In order to decrease excessive administrative burdens for business, the following guidelines and principles should be recognized:

·         Single points of contact where businesses can obtain all relevant information and complete all necessary procedures by electronic means need to be established;

·         Prior to drafting a regulation affecting business, the process needs to be communicated, defining the objective and cost of compliance. Sunset clauses should be considered;

·         Affected business sectors should be consulted and changes not made without appropriate notice;

·         Information needs to be disclosed regarding whether a proposal is new or a revision to existing regulations.

3)    Infrastructure Funding for Post Secondary Institutions

The University of Waterloo, Wilfrid Laurier University, and Conestoga College have all benefitted from the federal Knowledge Infrastructure Program (KIP) and accompanying financial support from the Ontario Government to significantly upgrade their facilities. 

It is estimated that joint federal-provincial post-secondary infrastructure funding over the past two years created 11,000 jobs, increased revenues for local municipalities, and generated spinoff benefits for supplier companies that provide materials and service to construction projects.  

In December of 2010, the deadline for the completion of all projects under the KIP was extended from March 2011 to October 2011. Based on the overall relative success of this initiative and the on-going importance of training and skills development for the Waterloo Region and national business sectors, longer-term funding should be available for ensuring campus infrastructure meets workforce and student requirements.

Recommendation

To ensure post-secondary institutions across Canada have sufficient infrastructure, both new and renovated, for addressing the growing number of students entering the system over the next five years, the Knowledge Infrastructure program (KIP) should be extended.  

4)    Pension Reform

Issues related to pension reform and retirement income are particularly important for the Waterloo Region business sector, as we are home to 12 major insurance companies with over 7,000 total employees. Major organizations include Sun Life Financial, Manulife Financial, The Economical Insurance Group, and Equitable Life Insurance.

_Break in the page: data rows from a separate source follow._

(** A test that only ASCII bytes pass holds of all bytes iff it holds of all characters. *)
Lemma forallb_utf8 (f : Z -> bool) s : (forall b, f b = true -> b < 128) ->
  forallb f (utf8 s) = true <-> Forall (fun b => f b = true) s.
Proof.
  intros Hf. induction s as [|c s IH]; [done|]. unfold utf8 in *. rewrite bind_cons, forallb_app, andb_true_iff, IH, Forall_cons.
  enough (forallb f (utf8_char c) = f c) as -> by done. unfold utf8_char.
  destruct (Z.ltb_spec c 0x80) as [|Hc]; [cbn; apply andb_true_r|].
  pose proof (Z.div_le_mono 128 c 64 ltac:(lia) ltac:(lia)). pose proof (Z.div_pos c 4096 ltac:(lia) ltac:(lia)).
  pose proof (Z.div_pos c 262144 ltac:(lia) ltac:(lia)). change (128 / 64) with 2 in *.
  assert (forall b, 128 <= b -> f b = false) as Hb.
  { intros b Hb. destruct (f b) eqn:E; [|done]. apply Hf in E. lia. }
  rewrite (Hb c) by lia. repeat case_match; cbn; by rewrite Hb by lia.
Qed.

Lemma ends_with_true l p : ends_with l p = true <-> exists r, l = r ++ p.
Proof.
  unfold ends_with. rewrite bool_decide_eq_true. unfold is_Some. by setoid_rewrite strip_suffix_Some.
Qed.

(** ** More of [str] *)
Definition trim_end (s : list Z) : list Z := rev (trim_start (rev s)).

(** [s.split_whitespace()]: the maximal words free of white space. *)
Definition split_whitespace (s : list Z) : list (list Z) :=
  List.filter (fun w => negb (eqb_list w [])) (split_on is_whitespace s).

Definition contains_char (c : Z) (s : list Z) : bool := existsb (Z.eqb c) s.

(** [s.rsplit_once(c)] *)
Definition rsplit_once (c : Z) (s : list Z) : option (list Z * list Z) :=
  (fun x => (rev x.2, rev x.1)) <$> split_once c (rev s).

(** [haystack.contains(needle)] *)
Fixpoint contains_str (needle s : list Z) : bool :=
  starts_with s needle || match s with [] => false | _ :: s => contains_str needle s end.

(** [s.split(from)] for a nonempty [from]: the pieces between its leftmost
    non-overlapping occurrences; [skip] counts the rest of an occurrence. *)
Fixpoint split_str (from : list Z) (skip : nat) (s : list Z) : list (list Z) :=
  match s with
  | [] => [[]]
  | c :: s =>
    match skip with
    | S skip => split_str from skip s
    | O =>
      if starts_with (c :: s) from then [] :: split_str from (length from - 1) s
      else match split_str from O s with
           | [] => [[c]]
           | w :: ws => (c :: w) :: ws
           end
    end
  end.
(** [s.match_indices(from).count()] and [s.replace(from, to)] *)
Definition match_count (from s : list Z) : Z := len (split_str from O s) - 1.
Definition replace_str (from to s : list Z) : list Z := join to (split_str from O s).

(** [bounded_preview] and the like cut a string at the last character boundary
    that leaves at most [n] bytes. *)
Fixpoint take_bytes (n : Z) (s : list Z) : list Z :=
  match s with
  | [] => []
  | c :: s => if len (utf8_char c) <=? n then c :: take_bytes (n - len (utf8_char c)) s else []
  end.

Lemma str_len_app a b : str_len (a ++ b) = str_len a + str_len b.
Proof. unfold str_len, utf8. by rewrite bind_app, len_app. Qed.
Lemma str_len_nil : str_len [] = 0.
Proof. done. Qed.
Lemma str_len_nonneg s : 0 <= str_len s.
Proof. apply len_nonneg. Qed.
Lemma str_len_cons c s : str_len (c :: s) = len (utf8_char c) + str_len s.
Proof. unfold str_len, utf8. cbn. by rewrite len_app. Qed.
Lemma utf8_char_len c : 1 <= len (utf8_char c) <= 4.
Proof. unfold utf8_char. repeat case_match; unfold len; cbn [length]; lia. Qed.

Lemma trim_start_suffix s : exists p, s = p ++ trim_start s.
Proof.
  induction s as [|c s [p IH] ]; cbn; [by exists []|]. case_match; [|by exists []].
  exists (c :: p). cbn. by f_equal.
Qed.
Lemma trim_end_prefix s : exists p, s = trim_end s ++ p.
Proof.
  destruct (trim_start_suffix (rev s)) as [p Hp]. exists (rev p). unfold trim_end.
  rewrite <- rev_app_distr, <- Hp. by rewrite rev_involutive.
Qed.
Lemma str_len_trim_end s : str_len (trim_end s) <= str_len s.
Proof. destruct (trim_end_prefix s) as [p Hp]. rewrite Hp at 2. rewrite str_len_app. pose proof (str_len_nonneg p). lia. Qed.
Lemma str_len_trim_start s : str_len (trim_start s) <= str_len s.
Proof. destruct (trim_start_suffix s) as [p Hp]. rewrite Hp at 2. rewrite str_len_app. pose proof (str_len_nonneg p). lia. Qed.
Lemma trim_trim s : trim s = trim_end (trim_start s).
Proof. done. Qed.
Lemma str_len_trim s : str_len (trim s) <= str_len s.
Proof. rewrite trim_trim. pose proof (str_len_trim_end (trim_start s)). pose proof (str_len_trim_start s). lia. Qed.

(** The pieces of a split together are no longer than the text. *)
Lemma split_on_len f l : foldr (fun w n => str_len w + n) 0 (split_on f l) <= str_len l.
Proof.
  induction l as [|x l IH]; cbn [split_on]; [done|]. rewrite str_len_cons. pose proof (utf8_char_len x).
  destruct (f x); [cbn [foldr]; rewrite str_len_nil; lia|].
  destruct (split_on f l) as [|w ws]; cbn [foldr] in *; rewrite ?str_len_cons, ?str_len_nil; lia.
Qed.
Lemma split_on_word f l w : w ∈ split_on f l -> str_len w <= str_len l.
Proof.
  intros Hw. pose proof (split_on_len f l) as Hl. revert Hl. generalize (str_len l). revert Hw.
  generalize (split_on f l). induction l0 as [|v vs IH]; intros Hw n Hn; [by apply elem_of_nil in Hw|].
  cbn [foldr] in Hn. assert (0 <= foldr (fun w n => str_len w + n) 0 vs).
  { clear. induction vs as [|v vs IH]; cbn; [done|]. pose proof (str_len_nonneg v). lia. }
  pose proof (str_len_nonneg v). apply elem_of_cons in Hw as [->|Hw]; [lia|]. apply (IH Hw n). lia.
Qed.
Lemma split_whitespace_word s w : w ∈ split_whitespace s ->
  w <> [] /\ str_len w <= str_len s /\ w ∈ split_on is_whitespace s.
Proof.
  unfold split_whitespace. rewrite list_elem_of_In, filter_In. intros [Hw Hne].
  apply list_elem_of_In in Hw. split; [|split; [by eapply split_on_word|done] ].
  intros ->. discriminate.
Qed.

(** A string without white space in front. *)
Definition no_leading (s : list Z) : Prop := match s with [] => True | c :: _ => is_whitespace c = false end.
Lemma trim_start_leading s : no_leading (trim_start s).
Proof. induction s as [|c s IH]; cbn; [done|]. by destruct (is_whitespace c) eqn:E. Qed.
Lemma trim_start_fix s : no_leading s -> trim_start s = s.
Proof. destruct s as [|c s]; [done|]. cbn. by intros ->. Qed.
Lemma trim_fix s : no_leading s -> no_leading (rev s) -> trim s = s.
Proof. intros H1 H2. unfold trim. by rewrite (trim_start_fix s), (trim_start_fix (rev s)), rev_involutive. Qed.
Lemma no_leading_prefix a b : no_leading (a ++ b) -> no_leading a.
Proof. by destruct a. Qed.
Lemma trim_ends s : no_leading (trim s) /\ no_leading (rev (trim s)).
Proof.
  unfold trim. rewrite rev_involutive. split; [|apply trim_start_leading].
  destruct (trim_start_suffix (rev (trim_start s))) as [p Hp].
  apply (no_leading_prefix _ (rev p)). rewrite <- rev_app_distr, <- Hp, rev_involutive. apply trim_start_leading.
Qed.
Lemma trim_idemp s : trim (trim s) = trim s.
Proof. apply trim_fix; apply trim_ends. Qed.
(* ===== verification/Digest.v ===== *)
(** * Digest: typed SHA-256 digests

    Models [crates/aros-common/src/digest.rs].  The compression function is
    the third-party crate [sha2]: it is a parameter of the model, the class
    [Sha256], which promises only what the code relies on, a 32-byte result. *)

From S2P Require Import Prelude Text.

Class Sha256 := {
  sha256_raw : list Z -> list Z;
  sha256_raw_len : forall l, len (sha256_raw l) = 32;
  sha256_raw_u8 : forall l, Forall is_u8 (sha256_raw l);
}.

Definition SHA256_HEX_LENGTH : Z := 64.
Definition HEX : list Z := rs "0123456789abcdef".

(** [HEX[usize::from(nibble)]] *)
Definition hex_digit (n : Z) : Z := default 0 (get_at HEX n).

(** [Sha256Digest::from_bytes]: two lower-case digits per byte. *)
Definition digest_from_bytes (bytes : list Z) : list Z :=
  flat_map (fun b => [hex_digit (Z.shiftr b 4); hex_digit (Z.land b 0x0f)]) bytes.

(** [FromStr for Sha256Digest] *)
Definition digest_parse (value : list Z) : option (list Z) :=
  if negb (str_len value =? SHA256_HEX_LENGTH) || negb (forallb is_ascii_hexdigit (utf8 value))
  then None else Some (to_ascii_lowercase value).

(** [sha256_bytes] *)
Definition sha256_bytes {H : Sha256} (bytes : list Z) : list Z :=
  digest_from_bytes (sha256_raw bytes).

(** A hash that satisfies the interface, for evaluation on concrete inputs:
    the first byte records the input length, the second its exclusive or. *)
Definition toy_hash (l : list Z) : list Z :=
  (len l mod 256) :: (foldr Z.add 7 l mod 256) :: fill 30 0.
Program Definition toy_sha256 : Sha256 := {| sha256_raw := toy_hash |}.
Next Obligation. intros l. unfold toy_hash. by rewrite !len_cons, len_fill. Qed.
Next Obligation.
  intros l. unfold toy_hash, is_u8, u8_max. repeat constructor; try lia;
    try (apply Z.mod_pos_bound; lia).
  - pose proof (Z.mod_pos_bound (len l) 256). lia.
  - pose proof (Z.mod_pos_bound (foldr Z.add 7 l) 256). lia.
Qed.

Lemma hex_digit_range n : 0 <= n < 16 ->
  is_ascii_hexdigit (hex_digit n) = true /\ to_ascii_lower (hex_digit n) = hex_digit n
  /\ is_ascii (hex_digit n).
Proof.
  intros Hn. assert (n ∈ seqZ 0 16) as Hin by (apply elem_of_seqZ; lia).
  revert n Hn Hin. change (seqZ 0 16) with [0;1;2;3;4;5;6;7;8;9;10;11;12;13;14;15].
  intros n _ Hin. unfold is_ascii.
  repeat (apply elem_of_cons in Hin as [->|Hin]; [vm_compute; repeat split; congruence|]).
  by apply elem_of_nil in Hin.
Qed.

Lemma nibbles b : is_u8 b -> 0 <= Z.shiftr b 4 < 16 /\ 0 <= Z.land b 0x0f < 16.
Proof.
  unfold is_u8, u8_max. intros H. rewrite Z.shiftr_div_pow2 by lia.
  change 0x0f with (Z.ones 4). rewrite Z.land_ones by lia. split.
  - split; [apply Z.div_pos; lia|apply Z.div_lt_upper_bound; lia].
  - apply Z.mod_pos_bound. lia.
Qed.

(** Facts shared by everything that reads a rendered digest. *)
Lemma digest_from_bytes_spec bytes : Forall is_u8 bytes ->
  len (digest_from_bytes bytes) = 2 * len bytes /\
  Forall is_ascii (digest_from_bytes bytes) /\
  forallb is_ascii_hexdigit (digest_from_bytes bytes) = true /\
  to_ascii_lowercase (digest_from_bytes bytes) = digest_from_bytes bytes.
Proof.
  induction 1 as [|b bytes Hb Hbs (IH1 & IH2 & IH3 & IH4)]; [by repeat split|].
  destruct (nibbles b Hb) as [Hhi Hlo].
  apply hex_digit_range in Hhi as (? & ? & ?), Hlo as (? & ? & ?).
  unfold digest_from_bytes in *. cbn [flat_map app]. rewrite !len_cons. repeat split.
  - lia.
  - by rewrite !Forall_cons.
  - cbn [forallb]. by rewrite !andb_true_iff.
  - unfold to_ascii_lowercase in *. cbn [map]. by repeat f_equal.
Qed.

(** A rendered digest parses back to itself. *)
Lemma digest_roundtrip bytes : Forall is_u8 bytes -> len bytes = 32 ->
  digest_parse (digest_from_bytes bytes) = Some (digest_from_bytes bytes).
Proof.
  intros Hu Hl. destruct (digest_from_bytes_spec bytes Hu) as (H1 & H2 & H3 & H4).
  unfold digest_parse. rewrite str_len_ascii, utf8_ascii, H1, H3, H4, Hl by done. done.
Qed.

(** MD5 (crate [md-5]) is only the legacy container checksum of ESP-IDF
    partition tables; the code relies on a 16-byte result. *)
Class Md5 := {
  md5_raw : list Z -> list Z;
  md5_raw_len : forall l, len (md5_raw l) = 16;
  md5_raw_u8 : forall l, Forall is_u8 (md5_raw l);
}.
Program Definition toy_md5 : Md5 := {| md5_raw l := take 16 (toy_hash l) |}.
Next Obligation. intros l. done. Qed.
Next Obligation. intros l. apply Forall_take. apply (@sha256_raw_u8 toy_sha256). Qed.

(** ** Hashing a stream

    A reader is the list of results its [read] calls will give: [None] is an
    I/O error, an empty chunk is end of file.  The hasher of [sha2] is the bytes
    it has absorbed. *)
Record Sha256Result := mkSha256Result { result_digest : list Z; result_size : Z }.
Inductive read_error := ReadFailed | TooLarge.

Section reader.
Context {H : Sha256}.

Fixpoint hash_loop (reads : list (option (list Z))) (absorbed : list Z) (size : Z)
  : res read_error Sha256Result :=
  match reads with
  | [] => Ok (mkSha256Result (digest_from_bytes (sha256_raw absorbed)) size)
  | None :: _ => Err ReadFailed
  | Some chunk :: reads =>
    if len chunk =? 0 then Ok (mkSha256Result (digest_from_bytes (sha256_raw absorbed)) size)
    else
      size ← ok_or (checked_add u64_max size (len chunk)) TooLarge;
      hash_loop reads (absorbed ++ chunk) size
  end.
Definition sha256_reader (reads : list (option (list Z))) : res read_error Sha256Result :=
  hash_loop reads [] 0.

(** [Read::take]: at most [limit] bytes pass through. *)
Fixpoint take_reader (limit : Z) (reads : list (option (list Z))) : list (option (list Z)) :=
  match reads with
  | [] => []
  | None :: reads => if limit =? 0 then [] else None :: take_reader limit reads
  | Some chunk :: reads =>
    if limit =? 0 then []
    else let chunk := take (Z.to_nat limit) chunk in
         Some chunk :: take_reader (limit - len chunk) reads
  end.

(** The bytes a reader delivers up to end of file; [None] when it fails. *)
Fixpoint stream (reads : list (option (list Z))) : option (list Z) :=
  match reads with
  | [] | Some [] :: _ => Some []
  | None :: _ => None
  | Some chunk :: reads => app chunk <$> stream reads
  end.

Lemma hash_loop_Ok reads absorbed size r :
  hash_loop reads absorbed size = Ok r <->
  exists bytes, stream reads = Some bytes /\
    (size + len bytes <= u64_max \/ bytes = []) /\
    r = mkSha256Result (sha256_bytes (absorbed ++ bytes)) (size + len bytes).
Proof.
  revert absorbed size; induction reads as [|[chunk|] reads IH]; intros absorbed size;
    cbn [hash_loop stream].
  - split; [intros [= <-]; exists []|intros (? & [= <-] & _ & ->)];
      rewrite app_nil_r, len_nil, Z.add_0_r; auto.
  - destruct chunk as [|c chunk].
    + rewrite len_nil. cbn [Z.eqb].
      split; [intros [= <-]; exists []|intros (? & [= <-] & _ & ->)];
        rewrite app_nil_r, len_nil, Z.add_0_r; auto.
    + remember (c :: chunk) as ch eqn:Hch. assert (0 < len ch) as Hpos
        by (subst; rewrite len_cons; pose proof (len_nonneg chunk); lia).
      rewrite (proj2 (Z.eqb_neq (len ch) 0)) by lia. rewrite bind_Ok.
      setoid_rewrite ok_or_Ok. setoid_rewrite checked_add_Some. setoid_rewrite IH. split.
      * intros (s & [-> Hs] & bytes & -> & Hb & ->). exists (ch ++ bytes).
        rewrite len_app, <- app_assoc, Z.add_assoc. split_and!; [by subst|left|done].
        destruct Hb as [Hb|Hb]; [lia|]. subst bytes. rewrite len_nil. lia.
      * intros (bytes & Hbytes & Hb & ->).
        assert (exists rest, stream reads = Some rest /\ bytes = ch ++ rest) as (rest & Hr & ->).
        { subst ch. destruct (stream reads) as [rest|]; [|done]. injection Hbytes as <-. by exists rest. }
        rewrite len_app in *. pose proof (len_nonneg rest).
        assert (size + (len ch + len rest) <= u64_max).
        { destruct Hb as [Hb|Hb]; [done|]. subst ch. done. }
        exists (size + len ch). split; [split; [done|lia]|]. exists rest.
        rewrite <- app_assoc, Z.add_assoc. split_and!; [done|left; lia|done].
  - naive_solver.
Qed.
End reader.

(** A stream shorter than the [take] budget has been read to its end. *)
Lemma take_reader_exact reads : forall limit b,
  0 < limit -> stream (take_reader limit reads) = Some b -> len b < limit -> stream reads = Some b.
Proof.
  induction reads as [|[chunk|] reads IH]; intros limit b Hl; cbn [take_reader]; [done| |].
  - rewrite (proj2 (Z.eqb_neq limit 0)) by lia. cbv zeta. destruct chunk as [|c chunk].
    { by rewrite take_nil. }
    remember (c :: chunk) as ch eqn:Hch. intros Hs Hb.
    destruct (decide (len ch < limit)) as [Hlt|Hge].
    + rewrite take_ge in Hs by (unfold len in Hlt; lia).
      assert (forall rs, stream (Some ch :: rs) = app ch <$> stream rs) as Hstream by by subst.
      rewrite Hstream in Hs |- *. apply fmap_Some in Hs as (b' & Hs & ->).
      rewrite len_app in Hb. apply fmap_Some. exists b'. split; [|done].
      apply (IH (limit - len ch)); [lia|done|lia].
    + exfalso. assert (len (take (Z.to_nat limit) ch) = limit) as Ht by (apply len_take; lia).
      rewrite Ht, Z.sub_diag in Hs.
      destruct (take (Z.to_nat limit) ch) as [|x l] eqn:E; [rewrite len_nil in Ht; lia|].
      cbn [stream] in Hs. apply fmap_Some in Hs as (b' & _ & ->).
      rewrite len_app in Hb. pose proof (len_nonneg b'). lia.
  - rewrite (proj2 (Z.eqb_neq limit 0)) by lia. done.
Qed.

In November of 2010, our Chamber provided a written submission to the Ontario Ministry of Finance in response to their discussion paper Securing Our Retirement Future. The Ontario Government has been conducting a series of recent consultations with stakeholders on the retirement income system with the objective of formulating a provincial position for advancing to the federal government and other provinces/territories.

Our submission last November noted that the national retirement system is among the best in the world and not in need of fundamental reform. Generally, if governments want to help Canadians save more, the best option would be a legislative and regulatory regime that would allow more small and medium sized employers to offer workplace savings plans to their employees.

Our Chamber also supports the establishment of Registered Health Savings Plans, or RHSPs, a federal instrument that would allow Canadians to create a health spending account using pre-tax dollars that could be withdrawn for approved costs on a tax-free basis in retirement.

Recommendation

The federal government should review a Registered Health Savings Plan (RHSP) for relieving health care costs and assisting employers and employees prepare for post-retirement expenses.

The Greater Kitchener Waterloo Chamber of Commerce would like to thank the House of Commons Standing Committee on Finance for considering our recommendations.